* WHAT YOU NEED TO DO: Copy, from the data below, every line that has "values" in it.

(Stored data)

(** * remoteController: the axis device and the debounced button

    A shallow embedding of [src/device/device.cpp] (class [Device]) and of
    [struct Button] of [src/main.cpp], with the properties of the
    specification stated over them.

    - C++ [float] values are IEEE 754 binary32 numbers.  They are modelled
      by [spec_float] of the core library, whose comparison [SFcompare] is
      the IEEE one (unordered on NaN, [-0 = +0]).  The device only stores,
      copies and compares floats, so no rounding is involved.
    - [uint16_t] and [uint32_t] are modelled by [Z] with the wrap-around
      written out.
    - Member functions become functions on a record of the fields. *)

From Stdlib Require Import ZArith Bool List Lia.
From Stdlib Require Import Floats.SpecFloat.
From Stdlib Require Import Strings.String.
Import ListNotations.

Local Open Scope Z_scope.

(* ------------------------------------------------------------------ *)
(** * binary32 values and their comparisons *)
(* ------------------------------------------------------------------ *)

Module F32.

Definition float : Type := spec_float.

(** binary32: 24 bits of mantissa, infinities at exponent 128. *)
Definition prec : Z := 24.
Definition emax : Z := 128.

(** The values a C++ [float] can hold. *)
Definition is_float32 (x : float) : bool := valid_binary prec emax x.

(** The value of an integer literal converted to [float]. *)
Definition of_Z (z : Z) : float := binary_normalize prec emax z 0 false.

* ANSWER BOX:
    - C++ [float] values are IEEE 754 binary32 numbers.  They are modelled
(** * binary32 values and their comparisons *)
(** The values a C++ [float] can hold. *)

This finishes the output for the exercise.